冬月抱着抱枕在沙发上滚了一圈,说道:“我一直害怕的。”
“是吗?”祝遥看了他一眼,深邃的双眼中似乎有笑意。
“昨晚真的吓到我了。”
祝遥倒出一杯热茶,还冒着袅袅白烟,道:“喝吗?霜叶送来的定心安神茶。”
“定心安神?这里还有这么神的东西啊?”冬月从沙发里爬起来看着桌上的茶。
“就是些清火平脉的花果和草药。”祝遥简短的解释道,“坐好了喝。”
冬月马上滚起来坐直,凑近那茶杯闻了闻,似乎有一些茉莉的清香,喝起来却有一丝酸甜。
照霜叶的说法,这一带日夜温差非常大,天气也比较干燥,容易造成体内津液过度耗损,喝些润肺生津的,能温养血脉,疏发肝郁,镇静安神。
“你说这凶手是怎么想的,杀人就杀人,还剥掉了全身的皮,这样麻烦,这得是什么深仇大恨啊?”冬月歪着头,单手支着脸颊。
“那就有很多种可能了,第一,恨之入骨,有意羞辱死者。第二,剥皮对于凶手来说有特殊的含义。第三,为了掩盖死者的真实身份。”

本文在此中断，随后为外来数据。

Lemma count_lanes_all l n : NoDup l -> (forall i, i ∈ l -> (i < n)%nat) -> count_lanes (lane_mask l) n = zlength l.
Proof. intros Hd Hl. rewrite count_lanes_mask by done. unfold before. by rewrite filter_all_in. Qed.

(** The lowest of the lanes. *)
Definition lowest (l : list nat) (j : nat) : Prop := j ∈ l /\ forall k, k ∈ l -> (j <= k)%nat.

Lemma lowest_unique l j k : lowest l j -> lowest l k -> j = k.
Proof. intros [Hj Hj'] [Hk Hk']. specialize (Hj' k Hk). specialize (Hk' j Hj). lia. Qed.

Lemma first_lane_lowest l n j : (forall i, i ∈ l -> (i < n)%nat) -> lowest l j -> first_lane (lane_mask l) n = Some j.
Proof.
  intros Hl Hj. pose proof (first_lane_mask l n Hl) as H. destruct (first_lane _ _) as [k|].
  - f_equal. by eapply lowest_unique.
  - subst l. destruct Hj as [[]%elem_of_nil _].
Qed.

(** What the lanes know after some instructions. *)
Ltac known :=
  solve [eassumption
        |lazymatch goal with H : put _ _ _ ?s' ?s |- has _ _ _ ?s _ _ =>
           first [exact (put_has _ _ _ _ _ _ _ H) | apply (put_keeps _ _ _ _ _ _ _ _ _ _ H); [done|known]] end].

Ltac next_step f := eapply (block_step _ _ _ _ _ _ f); [done| |].

(** A block from its instructions to the one that returns a value. *)
Lemma block_returns m sm code l i c A s f v :
  find_block code l = Some (i :: c) ->
  block_goes m sm A c s (fun s' r => r = [mkInstruction 0 0 OpReturnValue [v]] /\ has m sm A s' v f) ->
  goes m sm code None l A [] s (fun s => forall i, i ∈ A -> position_of s i = Returned (Some (f i))).
Proof.
  intros Hl (s' & r & E & -> & Hv). eapply goes_block; [exact Hl|]. exists s', [mkInstruction 0 0 OpReturnValue [v]].
  split; [exact E|]. exists v. split; [done|]. intros j Hj. simpl. rewrite bool_decide_eq_true_2 by done. by rewrite (Hv j Hj).
Qed.

Section read_first.
Context (m : machine) (A : list nat) (helper : nat -> bool) (v : nat -> Z).
Let P := filter (fun i => helper i = false) A.
Hypothesis Hnd : NoDup A.
Hypothesis Hlanes : forall i, i ∈ A -> (i < wave_size m)%nat.
Hypothesis Hsize : (wave_size m <= 128)%nat.

(** The lane that is read, if there is one. *)
Definition source_lane (lsb : Z) (i : nat) : Z :=
  match first_lane (lane_mask P) (wave_size m) with Some j => Z.of_nat j | None => undef_index m lsb i end.
Definition shuffled (lsb shuffle : Z) (i : nat) : SpvEval.value :=
  let j := Z.to_nat (source_lane lsb i) in
  if bool_decide (j ∈ A) then VInt (v j) else undef_value m shuffle i.

Lemma read_first_goes :
  returns m wave_read_first_lane_function A (fun i => [VInt (v i); VBool (helper i)]) A
    (fun i => if negb (zlength P =? 0) then shuffled 12 13 i else null_value m 1).
Proof.
  assert (NoDup P) as HPd by by apply list.NoDup_filter.
  assert (forall i, i ∈ P -> (i < wave_size m)%nat) as HP by (intros i [_ Hi]%list_elem_of_filter; auto).
  assert (ballot_mask (ballot_value (lane_mask P)) = Some (lane_mask P)) as Hb.
  { apply ballot_mask_value, (lane_mask_bound P 128). intros i Hi%HP. lia. }
  assert (lanes_where (fun i => negb (helper i)) A = P) as EP.
  { apply filter_ext_in. intros i _. by destruct (helper i). }
  enter_function. set (s0 := start_wave _ _).
  eapply (goes_with (fun sm => has m sm A s0 4 (fun i => VInt (v i)) /\ has m sm A s0 5 (fun i => VBool (helper i)) /\
    has m sm A s0 16 (fun _ => VInt 0) /\ has m sm A s0 18 (fun _ => null_value m 1))).
  { split_and!; [by eapply start_has|by eapply start_has|eapply start_constant; [done|done|by vm_compute]..]. }
  intros sm (Hv & Hf & Hz & Hn). clearbody s0. eapply block_returns; [vm_compute; reflexivity|].
  next_step (fun i => VBool (negb (helper i))). { intros i Hi. eapply op_not; [done|known]. } intros s1 H1.
  next_step (fun _ : nat => ballot_value (lane_mask P)).
  { intros i Hi. rewrite <- EP. apply (op_ballot m sm A _ _ _ _ _ _ (fun i => negb (helper i))). known. } intros s2 H2.
  next_step (fun i => VInt (source_lane 12 i)). { intros i Hi. eapply op_find_lsb; [done|known|done]. } intros s3 H3.
  next_step (shuffled 12 13). { intros i Hi. apply (op_shuffle m sm A _ _ _ _ Hi _ _ _ (fun i => VInt (v i)) (source_lane 12)); known. } intros s4 H4.
  next_step (fun _ : nat => VInt (zlength P)).
  { intros i Hi. erewrite op_bit_count; [|done|known|exact Hb]. simpl. by rewrite count_lanes_all. } intros s5 H5.
  next_step (fun _ : nat => VBool (negb (zlength P =? 0))).
  { intros i Hi. eapply op_compare; [done|right; left|known|known|done]. } intros s6 H6.
  next_step (fun i => if negb (zlength P =? 0) then shuffled 12 13 i else null_value m 1).
  { intros i Hi. apply (op_select m sm A _ _ _ _ Hi _ _ _ (fun _ => negb (zlength P =? 0)) (shuffled 12 13) (fun _ => null_value m 1)); known. } intros s7 H7.
  apply block_end; [done|]. split; [done|known].
Qed.
End read_first.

冬月点了点头,说道:“我觉得可能,你说的这些原因全部都有。”
接着,他又不知想起了什么,眼神有些闪烁。
祝遥问道:“昨晚和袁廷赫说了什么?”
“昨晚?”冬月一愣,血尸这么一吓,搞得之前的记忆都有些模糊混乱了,一时反应不过来祝遥所指的是什么。
“两个人不是亲热的搂在一块儿,好好的在说悄悄话吗?”祝遥道。
怎么好好的两个男的说点八卦和小秘密,经你的嘴说出来,就这样阴阳怪气呢?
“嘻嘻。”冬月想起了那时祝遥被耿雪萌缠住的样子,居然笑出声了。
“你笑什么?”祝遥眉头轻轻一蹙。
“我没说什么啊,看你那么有艳福,我替你高兴哪。”冬月嘻嘻笑着。
“胡说。”祝遥冷眼看着他。
“我可没有,我们可都看见啦,六太太对你青眼有加。”冬月微微低头,不知为何,有点不敢抬头看祝遥的眼睛。
我们?我们是谁?我和门?祝遥咬牙切齿的想。
明知道他指的是谁,当祝遥发现,他口中的这两个字并没有把他包含在内,虽然是微不足道的一件事,他心里却被微微刺痛了。
“哼。”
“你哼哼什么,我先声明,我可不是在嫉妒啊。”冬月嘴上说了这话,却隐隐约约有点心虚。